The number 1 rule to effective program design

One of the most common questions that I get from parents, athletes, and coaches has to do with setting up a proper program.  Often people think it’s as simple as showing them the “magic” program which consists of the magic formula to get them hy-uge, ripped, and “Usain Bolt-like” fast, all while scarfing down some $5 footlongs and 5-hour energy’s (for the early morning workouts of course).  It’s not that simple, and to be honest, it’s simple and at the same time, not all that simple…make sense?  Great.

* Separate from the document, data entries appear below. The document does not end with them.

(** The block of the accessible file, when [cmd] has an entry. *)
Lemma found_accessible_file_present cmd really_load file acc lv st f :
  node_set (cache st) !! cmd = Some f →
  let need := need_to_load_function really_load (Some f) acc in
  let c1 := promote_node cmd (cache st) in
  let c2 := if need && is_loaded f
            then update_node cmd (set_is_placeholder false) c1 else c1 in
  let c3 := if need then update_node cmd (set_is_loaded true) c2 else c2 in
  found_accessible_file escape_string cmd really_load file acc lv st
  = Some (if need then Locals true (". " +:+ escape_string file) true true
          else Locals (reloaded lv) (script_source lv)
                 (has_script_source lv) true,
          set_cache (update_node cmd (set_access acc) c3) st,
          if need && is_loaded f then [CommandRemoved cmd] else []).
Proof.
  intros Hf need c1 c2 c3. unfold found_accessible_file.
  rewrite (run_bind _ _ st _ _ _ (this_get_node_eq cmd st)).
  rewrite after_events_nil. rewrite Hf.
  unfold get_node. rewrite Hf. cbn [snd]. fold c1. fold need.
  subst c3 c2. destruct need; [|done].
  unfold reload_block. destruct (is_loaded f); done.
Qed.

Lemma run_bind_ignore {A : Type} (m : M A) st a st1 ev :
  m st = Some (a, st1, ev) → (m ≫= λ _, mret tt) st = Some (tt, st1, ev).
Proof.
  intros Hm. rewrite (run_bind m _ st a st1 ev Hm). simpl.
  by rewrite app_nil_r.
Qed.

Lemma add_either_fresh (really_load : bool) (n : autoload_function_t) st :
  lru_wf (cache st) → node_set (cache st) !! key n = None →
  ∃ c', add_node_without_eviction n (cache st)
          = Some (true, c', insertion_evictions n (cache st))
        ∧ (if really_load then this_add_node n
           else this_add_node_without_eviction n) st
          = Some (true, set_cache c' st, insertion_evictions n (cache st)).
Proof.
  intros Hwf Hfresh.
  destruct (add_node_without_eviction_fresh n (cache st) Hwf Hfresh)
    as (c' & Heq & _).
  exists c'. split; [done|].
  destruct really_load; unfold this_add_node,
    this_add_node_without_eviction, on_cache.
  - by rewrite add_node_eq, Heq.
  - by rewrite Heq.
Qed.

(** The block of the accessible file, when [cmd] has no entry. *)
Lemma found_accessible_file_absent cmd really_load file acc lv st :
  lru_wf (cache st) → node_set (cache st) !! cmd = None →
  let n := new_autoload_function cmd in
  ∃ c', add_node_without_eviction n (cache st)
          = Some (true, c', insertion_evictions n (cache st))
        ∧ found_accessible_file escape_string cmd really_load file acc lv st
          = Some (if really_load
                  then Locals true (". " +:+ escape_string file) true true
                  else Locals (reloaded lv) (script_source lv)
                         (has_script_source lv) true,
                  set_cache
                    (update_node cmd (set_access acc)
                       (if really_load
                        then update_node cmd (set_is_loaded true) c'
                        else c')) st,
                  insertion_evictions n (cache st)).
Proof.
  intros Hwf Hnone n.
  destruct (add_either_fresh really_load n st Hwf Hnone) as (c' & Hadd & Hrun).
  exists c'. split; [done|]. unfold found_accessible_file.
  rewrite (run_bind _ _ st _ _ _ (this_get_node_eq cmd st)).
  rewrite after_events_nil, Hnone.
  unfold get_node. rewrite Hnone. cbn [snd].
  assert (set_cache (cache st) st = st) as -> by (by destruct st).
  unfold need_to_load_function. rewrite andb_true_r.
  fold n. destruct really_load.
  - unfold reload_block.
    rewrite (run_bind _ _ st _ st [] eq_refl), after_events_nil.
    rewrite (run_bind _ _ st tt _ _ (run_bind_ignore _ _ _ _ _ Hrun)).
    unfold mbind, M_bind, mret, M_ret, write_func. simpl.
    by rewrite app_nil_r.
  - rewrite (run_bind _ _ st _ st [] eq_refl), after_events_nil.
    rewrite (run_bind _ _ st tt _ _ (run_bind_ignore _ _ _ _ _ Hrun)).
    unfold mbind, M_bind, mret, M_ret, write_func. simpl.
    by rewrite app_nil_r.
Qed.

Lemma insert_placeholder_present w cmd really_load st f :
  node_set (cache st) !! cmd = Some f →
  insert_placeholder w cmd really_load st
  = Some (tt,
          set_cache
            (update_node cmd (set_last_checked (time_at_placeholder w))
               (promote_node cmd (cache st))) st,
          []).
Proof.
  intros Hf. unfold insert_placeholder.
  rewrite (run_bind _ _ st _ _ _ (this_get_node_eq cmd st)).
  rewrite after_events_nil, Hf. unfold get_node. by rewrite Hf.
Qed.

Lemma insert_placeholder_absent w cmd really_load st :
  lru_wf (cache st) → node_set (cache st) !! cmd = None →
  let n := set_is_placeholder true (new_autoload_function cmd) in
  ∃ c', add_node_without_eviction n (cache st)
          = Some (true, c', insertion_evictions n (cache st))
        ∧ insert_placeholder w cmd really_load st
          = Some (tt,
                  set_cache
                    (update_node cmd
                       (set_last_checked (time_at_placeholder w)) c') st,
                  insertion_evictions n (cache st)).
Proof.
  intros Hwf Hnone n.
  destruct (add_either_fresh really_load n st Hwf Hnone) as (c' & Hadd & Hrun).
  exists c'. split; [done|]. unfold insert_placeholder.
  rewrite (run_bind _ _ st _ _ _ (this_get_node_eq cmd st)).
  rewrite after_events_nil, Hnone.
  unfold get_node. rewrite Hnone. cbn [snd].
  assert (set_cache (cache st) st = st) as -> by (by destruct st).
  fold n.
  rewrite (run_bind _ _ st tt _ _ (run_bind_ignore _ _ _ _ _ Hrun)).
  unfold mbind, M_bind, mret, M_ret, write_func. simpl.
  by rewrite app_nil_r.
Qed.
End locate_steps.

Section locate_cases.
Context (escape_string : string → string).
Implicit Types (st : autoload_t) (cmd : string) (f : autoload_function_t).
Implicit Types (lv : locals) (w : world).

Lemma first_accessible_None w cmd path_list :
  (∀ next, next ∈ path_list → file_accessible w cmd next = false) →
  first_accessible w cmd path_list = None.
Proof.
  unfold first_accessible. induction path_list as [|next rest IH]; [done|].
  intros Hall. simpl. rewrite Hall by (by left).
  apply IH. intros x Hx. apply Hall. by right.
Qed.

(** The entry can be used: its recorded accessibility is returned. *)
Lemma locate_cached w cmd really_load reload path_list st :
  use_cached w really_load reload (node_set (cache st) !! cmd) = true →
  locate_file_and_maybe_load_it escape_string w cmd really_load reload
    path_list st
  = Some (from_option (λ f, accessible (access f)) false
            (node_set (cache st) !! cmd),
          set_cache (get_node cmd (cache st)).2 st, []).
Proof.
  intros Huse. unfold locate_file_and_maybe_load_it.
  rewrite (run_bind _ _ st _ _ _ (this_get_node_eq cmd st)).
  by rewrite after_events_nil, Huse.
Qed.

(** The entry cannot be used, and a built-in script has the name. *)
Lemma locate_builtin w cmd really_load reload path_list st b :
  use_cached w really_load reload (node_set (cache st) !! cmd) = false →
  matching_builtin_script (builtin_scripts st) cmd = Some b →
  locate_file_and_maybe_load_it escape_string w cmd really_load reload
    path_list st
  = Some (negb really_load, set_cache (get_node cmd (cache st)).2 st,
          if really_load then [ExecSubshell (def b)] else []).
Proof.
  intros Huse Hb. unfold locate_file_and_maybe_load_it.
  rewrite (run_bind _ _ st _ _ _ (this_get_node_eq cmd st)).
  rewrite after_events_nil, Huse.
  set (st1 := set_cache (get_node cmd (cache st)).2 st).
  rewrite (run_bind this _ st1 st1 st1 [] eq_refl), after_events_nil.
  change (builtin_scripts st1) with (builtin_scripts st). rewrite Hb.
  by destruct really_load.
Qed.

(** The entry cannot be used, no built-in script has the name, and no
    file is accessible: the placeholder. *)
Lemma locate_not_found w cmd really_load reload path_list st :
  use_cached w really_load reload (node_set (cache st) !! cmd) = false →
  matching_builtin_script (builtin_scripts st) cmd = None →
  first_accessible w cmd path_list = None →
  locate_file_and_maybe_load_it escape_string w cmd really_load reload
    path_list st
  = match insert_placeholder w cmd really_load
            (set_cache (get_node cmd (cache st)).2 st) with
    | None => None
    | Some (_, st', ev) => Some (false, st', probes w cmd path_list ++ ev)
    end.
Proof.
  intros Huse Hb Hnone. unfold locate_file_and_maybe_load_it.
  rewrite (run_bind _ _ st _ _ _ (this_get_node_eq cmd st)).
  rewrite after_events_nil, Huse.
  set (st1 := set_cache (get_node cmd (cache st)).2 st).
  rewrite (run_bind this _ st1 st1 st1 [] eq_refl), after_events_nil.
  change (builtin_scripts st1) with (builtin_scripts st). rewrite Hb.
  cbn [has_script_source negb].
  set (lv0 := Locals false "" false false).
  pose proof (search_path_eq escape_string w cmd really_load path_list lv0
                st1) as Hsearch.
  rewrite Hnone in Hsearch.
  unfold mbind at 1. unfold M_bind at 1.
  unfold mbind at 1. unfold M_bind at 1. rewrite Hsearch.
  unfold mbind at 1. unfold M_bind at 1. cbn [found_file has_script_source lv0 negb andb].
  destruct (insert_placeholder w cmd really_load st1) as [[[[] st2] ev2]|];
    [|done].
  unfold mret, M_ret, mbind, M_bind, tell. subst lv0.
  destruct really_load; simpl; by rewrite !app_nil_r.
Qed.

(** The entry cannot be used, no built-in script has the name, and a
    file is accessible: the common part of the two cases below. *)
Lemma locate_found w cmd really_load reload path_list st next lv st' ev :
  use_cached w really_load reload (node_set (cache st) !! cmd) = false →
  matching_builtin_script (builtin_scripts st) cmd = None →
  first_accessible w cmd path_list = Some next →
  found_accessible_file escape_string cmd really_load
    (candidate_file next cmd) (access_file w (candidate_file next cmd) R_OK)
    (Locals false "" false false)
    (set_cache (get_node cmd (cache st)).2 st) = Some (lv, st', ev) →
  found_file lv = true →
  locate_file_and_maybe_load_it escape_string w cmd really_load reload
    path_list st
  = Some (if really_load then reloaded lv else true, st',
          probes w cmd path_list ++ ev
          ++ (if really_load && has_script_source lv
              then [ExecSubshell (script_source lv)] else [])).
Proof.
  intros Huse Hb Hnext Hfound Hlv. unfold locate_file_and_maybe_load_it.
  rewrite (run_bind _ _ st _ _ _ (this_get_node_eq cmd st)).
  rewrite after_events_nil, Huse.
  set (st1 := set_cache (get_node cmd (cache st)).2 st) in *.
  rewrite (run_bind this _ st1 st1 st1 [] eq_refl), after_events_nil.
  change (builtin_scripts st1) with (builtin_scripts st). rewrite Hb.
  cbn [has_script_source negb].
  set (lv0 := Locals false "" false false) in *.
  pose proof (search_path_eq escape_string w cmd really_load path_list lv0
                st1) as Hsearch.
  rewrite Hnext, Hfound in Hsearch. simpl in Hsearch.
  unfold mbind at 1. unfold M_bind at 1.
  unfold mbind at 1. unfold M_bind at 1. rewrite Hsearch.
  rewrite Hlv. unfold mret, M_ret, mbind, M_bind, tell.
  destruct really_load; simpl; rewrite ?Hlv;
    destruct (has_script_source lv); simpl;
    rewrite ?app_nil_r, <- ?app_assoc; done.
Qed.

Lemma promote_node_twice cmd (c : lru_cache_impl_t autoload_function_t) :
  promote_node cmd (promote_node cmd c) = promote_node cmd c.
Proof.
  unfold promote_node. simpl. f_equal. f_equal. unfold unlink.
  rewrite filter_cons_False by (intros Hk; by apply Hk).
  rewrite list_filter_filter. apply list_filter_iff. tauto.
Qed.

It’s often said that the best program for you is the one you’re not doing.  Because the body changes and adapts so quickly to new stimulus, it means that your program should be adapted or adjusted frequently (every 3-6 weeks, I prefer 3) so that your body can keep progressing.  The trick with this is that you must change it, but not stray too far away from what your main goal is.  Don’t think that ditching squatting is going to suddenly help you achieve your goal of packing on 30lbs of new muscle-won’t happen.  What you should do to figure out your program is look at what you did before and what you may do after.  That’s what really matters.

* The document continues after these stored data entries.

(** C1.  For every position, with the four inputs coerced by the [||]
    defaults, the valuation computes in binary64 [valueBase = toBase
    (shareCount * currentPrice * fxToAnchor)], [costBase = toBase (shareCount
    * costBasisPrice * fxToAnchor)], [profitBase = toBase (value - cost)]
    and [profitPct = (profit / cost) * 100] when the anchor cost is greater
    than zero and [0] otherwise.  For 10 shares at 512, bought at 480, rate
    7.82 and the base currency equal to the anchor this gives 40038.4,
    37536, 2502.4000000000015 and 6.6666666666666705: the profit is 2502.4
    and the percentage (2502.4 / 37536) * 100 up to rounding only. *)
Theorem valuation_binary64 (baseCurrency : BaseCurrency) (hkdTwdRate : number)
    (i : Investment.t) :
  let shareCount := or_default (Investment.overrideShares i) 0 in
  let currentPrice := or_default (Investment.currentPrice i) 0 in
  let costBasisPrice := or_default (Investment.initialPurchasePrice i) 0 in
  let fxToAnchor := or_default (Investment.exchangeRate i) 1 in
  let valueInAnchor := mul (mul shareCount currentPrice) fxToAnchor in
  let costInAnchor := mul (mul shareCount costBasisPrice) fxToAnchor in
  let profitInAnchor := sub valueInAnchor costInAnchor in
  let d := invDetail baseCurrency hkdTwdRate i in
  (valueBase d = toBase baseCurrency hkdTwdRate valueInAnchor
   ∧ costBase d = toBase baseCurrency hkdTwdRate costInAnchor
   ∧ profitBase d = toBase baseCurrency hkdTwdRate profitInAnchor
   ∧ profitPct d =
       (if gt costInAnchor 0
        then mul (div profitInAnchor costInAnchor) 100
        else 0))
  ∧ (Investment.overrideShares i = Num 10 →
     Investment.currentPrice i = Num 512 →
     Investment.exchangeRate i = Num 7.82 →
     Investment.initialPurchasePrice i = Num 480 →
     baseCurrency = HKD →
     valueBase d = 40038.4
     ∧ costBase d = 37536
     ∧ profitBase d = 2502.4000000000015
     ∧ profitPct d = 6.6666666666666705
     ∧ within 1e-11 (profitBase d) 2502.4 = true
     ∧ within 1e-13 (profitPct d) (mul (div 2502.4 37536) 100) = true).
Proof.
  split; [by repeat split |].
  destruct i; simpl. intros -> -> -> -> ->.
  repeat split; vm_compute; reflexivity.
Qed.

What did you do previously?  What will you do next phase?

Each phase is a progression and stepping stone to work to the next phase.  That means that if you’re in phase 2 right now, you need to know what you did phase 1 and what you “plan” on doing in phase 3.  Since your phase 2 plan will bridge the gap between 1 and 3, it’s important to keep in mind that you need to get there.  Your planning can start with something as simple as outlining the major goal: size.  Then you must map out a given macro cycle or period of time (3 months).  In those 3 months I will go through 12 weeks of training or 4, 3-week phases.  I would outline it like this: phase 1: Movement Quality, phase 2: intensification, phase 3: volume, phase 4, volume.  This is just a simple example, but from there I would start choosing sets and reps, and then fill in lifts one phase at a time.

Remember, it’s important that your training build on each successive phase.